Ci sarebbe da ridere se non ci fosse da piangere. L'ultima sceneggiata dei No-Tav? Bloccare il traffico sulla provinciale 210 tra Venaus e Susa e iniziare a ballare in strada. Il tutto sulle note di "Mueve la colita". "Dedichiamo il nostro ballo al prefetto di Torino", urlano i manifestanti mentre gli agenti chiudevano il bivio per Mompantero con camionette e uomini posizionati sotto il cavalcavia dell’autostrada del Frejus. Il video ha fatto in poco tempo il giro del web arrivando anche al ministro Matteo Salvini. "RUSPA!", si limita a commentare il leader della Lega.
D'altronde, sempre gli stessi avevano issato una grande bandiera della Palestina, a modo di paravento, per proteggersi dalla vista dalla strada. Il presidio aperto giovedì è stato smantellato dopo tre giorni. Il reparto mobile schierato con scudi e camionette ha bloccato le uscite dal paese per Susa e per Mompantero.

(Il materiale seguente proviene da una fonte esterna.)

(* ===== verification/UpdatesSpec.v ===== *)
(** * What a download may become, and what a configuration may lose *)
From S2P Require Import Prelude Errdefs GoValue Common Effects WampValues LogText Updates.
From S2P Require TerminalSpec.
Open Scope go_scope.

(** ** Running calls *)

Definition grows (st st' : sys_state) : Prop := ∃ l, log st' = (l ++ log st)%list.

Lemma grows_refl st : grows st st. Proof. by exists []. Qed.
Lemma grows_trans a b c : grows a b → grows b c → grows a c.
Proof. intros [l H] [k H']. exists (k ++ l)%list. by rewrite H', H, app_assoc. Qed.
#[export] Hint Resolve grows_refl : core.

(** Call [c] was made and answered [r]. *)
Definition happened {T} (c : SysCall T) (r : T) (P : SysState → Prop) (st : sys_state) : Prop :=
  ∃ at_, List.In (Ev c r at_) (log st) ∧ P at_.

Lemma happened_grows {T} (c : SysCall T) r P st st' : grows st st' → happened c r P st → happened c r P st'.
Proof. intros [l E] (a & Hin & Ha). exists a. split; [|done]. rewrite E. apply in_or_app. by right. Qed.

Section install.
Context `{SysHost} `{GoRuntime}.
Variable en : sys_env.

(** Nobody else touches the downloads and the binaries. *)
Definition disk_private : Prop := ∀ lg s, disk (interfere en lg s) = disk s.
Hypothesis Hpriv : disk_private.

(** A report of progress does not touch the disk either, and returns. *)
Definition harmless (report : DownloadProgress → Sys unit) : Prop :=
  ∀ p st, ∃ st', report p en st = (Ok tt, st') ∧ disk (world st') = disk (world st) ∧ grows st st'.

#[local] Set Default Proof Using "Type*".

Lemma call_runs {T} (c : SysCall T) st : ∃ r st', call c en st = (Ok r, st') ∧ disk (world st') = disk (world st)
  ∧ grows st st' ∧ happened c r (λ s, disk s = disk (world st)) st'.
Proof.
  eexists _, _. split; [reflexivity|]. cbn. split; [apply Hpriv|]. split; [by exists [Ev c (answer en T c (log st)) (world st)]|].
  exists (world st). split; [by left|done].
Qed.

(** [callE c]: an error ends the function, a value goes on. *)
Lemma callE_runs {T} (c : SysCall (T + error)) st : ∃ r st', callE c en st = (match r with inl a => Ok a | inr e => Err e end, st')
  ∧ disk (world st') = disk (world st) ∧ grows st st' ∧ happened c r (λ s, disk s = disk (world st)) st'.
Proof.
  destruct (call_runs c st) as (r & st' & E & Hd & Hg & Hh). exists r, st'. unfold callE, bind. rewrite E. by destruct r.
Qed.

(** What a step may do to the disk: nothing but to the file [tmp]. *)
Definition only (tmp : string) (d d' : gmap string string) : Prop := ∀ p, p ≠ tmp → d' !! p = d !! p.

Lemma only_refl tmp d : only tmp d d. Proof. by intros p _. Qed.
Lemma only_trans tmp a b c : only tmp a b → only tmp b c → only tmp a c.
Proof. intros H1 H2 p Hp. by rewrite H2, H1. Qed.
Lemma only_eq tmp d d' : d' = d → only tmp d d'. Proof. by intros ->. Qed.
Lemma only_insert tmp d v : only tmp d (<[tmp := v]> d). Proof. intros p Hp. by rewrite lookup_insert_ne. Qed.
Lemma only_delete tmp d : only tmp d (delete tmp d). Proof. intros p Hp. by rewrite lookup_delete_ne. Qed.

(** [m] touches at most the file [tmp], keeps the log, and returns with [Q] if it does. *)
Definition runs {A} (tmp : string) (m : Sys A) (st : sys_state) (Q : A → sys_state → Prop) : Prop :=
  let '(o, st') := m en st in
  only tmp (disk (world st)) (disk (world st')) ∧ grows st st' ∧ match o with Ok a => Q a st' | _ => True end.

Lemma runs_bind {A B} tmp (m : Sys A) (k : A → Sys B) st Q1 Q :
  runs tmp m st Q1 → (∀ a st1, Q1 a st1 → grows st st1 → runs tmp (k a) st1 Q) → runs tmp (bind m k) st Q.
Proof.
  unfold runs, bind. intros Hm Hk. destruct (m en st) as [[a|e| |] st1]; destruct Hm as (Ho & Hg & Hq); [|by repeat split..].
  specialize (Hk a st1 Hq Hg). destruct (k a en st1) as [o st2]. destruct Hk as (Ho' & Hg' & Hq').
  split; [by eapply only_trans|]. split; [by eapply grows_trans|done].
Qed.

Lemma runs_weaken {A} tmp (m : Sys A) st (Q Q' : A → sys_state → Prop) :
  runs tmp m st Q' → (∀ a st', Q' a st' → grows st st' → Q a st') → runs tmp m st Q.
Proof. unfold runs. intros Hm HQ. destruct (m en st) as [[a|e| |] st1]; destruct Hm as (Ho & Hg & Hq); auto. Qed.

Lemma runs_return {A} tmp (a : A) st (Q : A → sys_state → Prop) : Q a st → runs tmp (ret a) st Q.
Proof. intros HQ. split; [apply only_refl|]. by split. Qed.
Lemma runs_throw {A} tmp e st (Q : A → sys_state → Prop) : runs tmp (throw e) st Q.
Proof. split; [apply only_refl|]. by split. Qed.
Lemma runs_panic {A} tmp st (Q : A → sys_state → Prop) : runs tmp panic st Q.
Proof. split; [apply only_refl|]. by split. Qed.
Lemma runs_hang {A} tmp st (Q : A → sys_state → Prop) : runs tmp hang st Q.
Proof. split; [apply only_refl|]. by split. Qed.

Lemma runs_gets {A B} tmp (g : SysState → A) (k : A → Sys B) st Q : runs tmp (k (g (world st))) st Q → runs tmp (bind (gets g) k) st Q.
Proof. done. Qed.

Lemma runs_try {A} tmp (m : Sys A) st (Q : A → sys_state → Prop) (E : sys_state → Prop) :
  runs tmp m st Q → (∀ st', grows st st' → E st') → runs tmp (try_ m) st (λ r st', match r with inl a => Q a st' | inr _ => E st' end).
Proof. unfold runs, try_. intros Hm HE. destruct (m en st) as [[a|e| |] st1]; destruct Hm as (Ho & Hg & Hq); auto. Qed.

(** A change of the state that leaves every file but [tmp] as it is. *)
Lemma runs_modify {B} tmp (f : SysState → SysState) (k : Sys B) st Q :
  only tmp (disk (world st)) (disk (f (world st))) → runs tmp k (mk_state (f (world st)) (log st)) Q → runs tmp (modify f;; k) st Q.
Proof.
  intros Hf Hk. unfold runs, bind, modify in *. destruct (k en _) as [o st']. destruct Hk as (Ho & Hg & Hq).
  split; [by eapply only_trans|]. by split.
Qed.

Lemma runs_call {T B} tmp (c : SysCall T) (k : T → Sys B) st Q :
  (∀ r st1, disk (world st1) = disk (world st) → grows st st1 → happened c r (λ s, disk s = disk (world st)) st1 → runs tmp (k r) st1 Q) →
  runs tmp (bind (call c) k) st Q.
Proof.
  intros Hk. destruct (call_runs c st) as (r & st1 & E & Hd & Hg & Hh).
  eapply runs_bind with (Q1 := λ a s, a = r ∧ s = st1); [|intros ? ? [-> ->] _; by apply Hk].
  unfold runs. rewrite E. split; [by apply only_eq|]. by split.
Qed.

Lemma runs_callE {T B} tmp (c : SysCall (T + error)) (k : T → Sys B) st Q :
  (∀ r st1, disk (world st1) = disk (world st) → grows st st1 → happened c (inl r) (λ s, disk s = disk (world st)) st1 → runs tmp (k r) st1 Q) →
  runs tmp (bind (callE c) k) st Q.
Proof.
  intros Hk. destruct (callE_runs c st) as (r & st1 & E & Hd & Hg & Hh).
  eapply runs_bind with (Q1 := λ a s, r = inl a ∧ s = st1); [|intros ? ? [-> ->] _; by apply Hk].
  unfold runs. rewrite E. split; [by apply only_eq|]. split; [done|]. by destruct r.
Qed.

(** A cleanup that only gives a lock back. *)
Lemma runs_finally {A} tmp (m : Sys A) (f : SysState → SysState) st Q :
  (∀ s, disk (f s) = disk s) → runs tmp m st (λ a st', Q a (mk_state (f (world st')) (log st'))) → runs tmp (finally m (modify f)) st Q.
Proof.
  intros Hf Hm. unfold runs, finally, modify in *. destruct (m en st) as [[a|e| |] st1]; destruct Hm as (Ho & Hg & Hq);
    cbn; rewrite ?Hf; by repeat split.
Qed.

(** ** The download *)

(** The pieces of a body. *)
Definition whole (body : list string) : string := fold_right String.append "" body.
Definition content (tmp : string) (s : SysState) : string := default "" (disk s !! tmp).

Lemma content_insert tmp v s : content tmp (put_disk (<[tmp := v]> (disk s)) s) = v.
Proof. unfold content. cbn. by rewrite lookup_insert_eq. Qed.

Lemma copy_body_runs tmp report size body last : harmless report → ∀ total st,
  runs tmp (copy_body tmp report size total body last) st
    (λ _ st', last = None ∧ content tmp (world st') = content tmp (world st) +:+ whole body).
Proof.
  intros Hrep. induction body as [|piece body IH]; intros total st; cbn [copy_body].
  { destruct last; [apply runs_throw|]. apply runs_return. cbn. by rewrite str_app_nil_r. }
  destruct (Hrep {| dp_FilePath := tmp; dp_Increment := N.of_nat (String.length piece);
    dp_CurrentBytes := wrap64 (total + N.of_nat (String.length piece)); dp_TotalFileSize := size |} st) as (st1 & E & Hd & Hg).
  apply runs_bind with (Q1 := λ _ s, s = st1).
  { unfold runs. rewrite E. split; [by apply only_eq|by split]. }
  intros _ _ -> _. apply runs_callE. intros _ st2 Hd2 _ _. apply runs_modify; [apply only_insert|].
  eapply runs_weaken; [apply IH|]. cbn [world]. intros _ st' [Hl Hc] _. split; [done|]. rewrite Hc, content_insert.
  unfold content. rewrite Hd2, Hd. cbn. by rewrite str_app_assoc.
Qed.

(** The response whose body is in the file. *)
Definition fetched (url : string) (bytes : string) (st : sys_state) : Prop :=
  ∃ resp, happened (HttpGet url) (inl resp) (λ _, True) st ∧ hr_Error resp = None ∧ bytes = whole (hr_Body resp).

Lemma fetched_grows url bytes st st' : grows st st' → fetched url bytes st → fetched url bytes st'.
Proof. intros Hg (resp & Hh & ?). exists resp. split; [by eapply happened_grows|done]. Qed.

Lemma happened_weaken {T} (c : SysCall T) r (P P' : SysState → Prop) st : (∀ s, P s → P' s) → happened c r P st → happened c r P' st.
Proof. intros HP (a & ? & ?). exists a. auto. Qed.

Lemma DownloadURL_runs tmp url report st : harmless report →
  runs tmp (DownloadURL tmp url report) st (λ _ st', fetched url (content tmp (world st')) st').
Proof.
  intros Hrep. unfold DownloadURL. apply runs_gets. destruct (default false _); [apply runs_throw|].
  apply runs_modify; [apply only_refl|]. apply runs_finally; [done|]. unfold download_body.
  apply runs_callE. intros _ st1 _ _ _. apply runs_modify; [apply only_insert|].
  apply runs_callE. intros resp st2 Hd2 _ Hh. destruct (Atoi _); [|apply runs_throw].
  eapply runs_weaken; [by apply copy_body_runs|]. intros _ st' [Hl Hc] Hg. exists resp.
  split; [|split; [done|]].
  - eapply happened_grows; [exact Hg|]. by eapply happened_weaken; [|exact Hh].
  - change (content tmp (world st') = whole (hr_Body resp)). rewrite Hc. unfold content at 1. rewrite Hd2. cbn.
    by rewrite lookup_insert_eq.
Qed.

I carabinieri chiudevano la fila di veicoli e un elicottero controllava la zona dall'alto. Tra i No-Tav identificati dalla polizia all'uscita dal presidio di Venaus figurano anche la leader storica Nicoletta Dosio e il consigliere comunale di minoranza a Giaglione Franco Olivero Fugera, che ha intimato agli operatori dell'informazione di non effettuare riprese durante i controlli condotti dalla Digos. Tra il centinaio di attivisti sottoposti a controllo, c'erano anche esponenti dell'area anarchica, alcuni provenienti dalla Francia. A quanto si apprende da fonti qualificate, non erano presenti al presidio di Venaus gli autonomi del centro sociale sgomberato Askatasuna.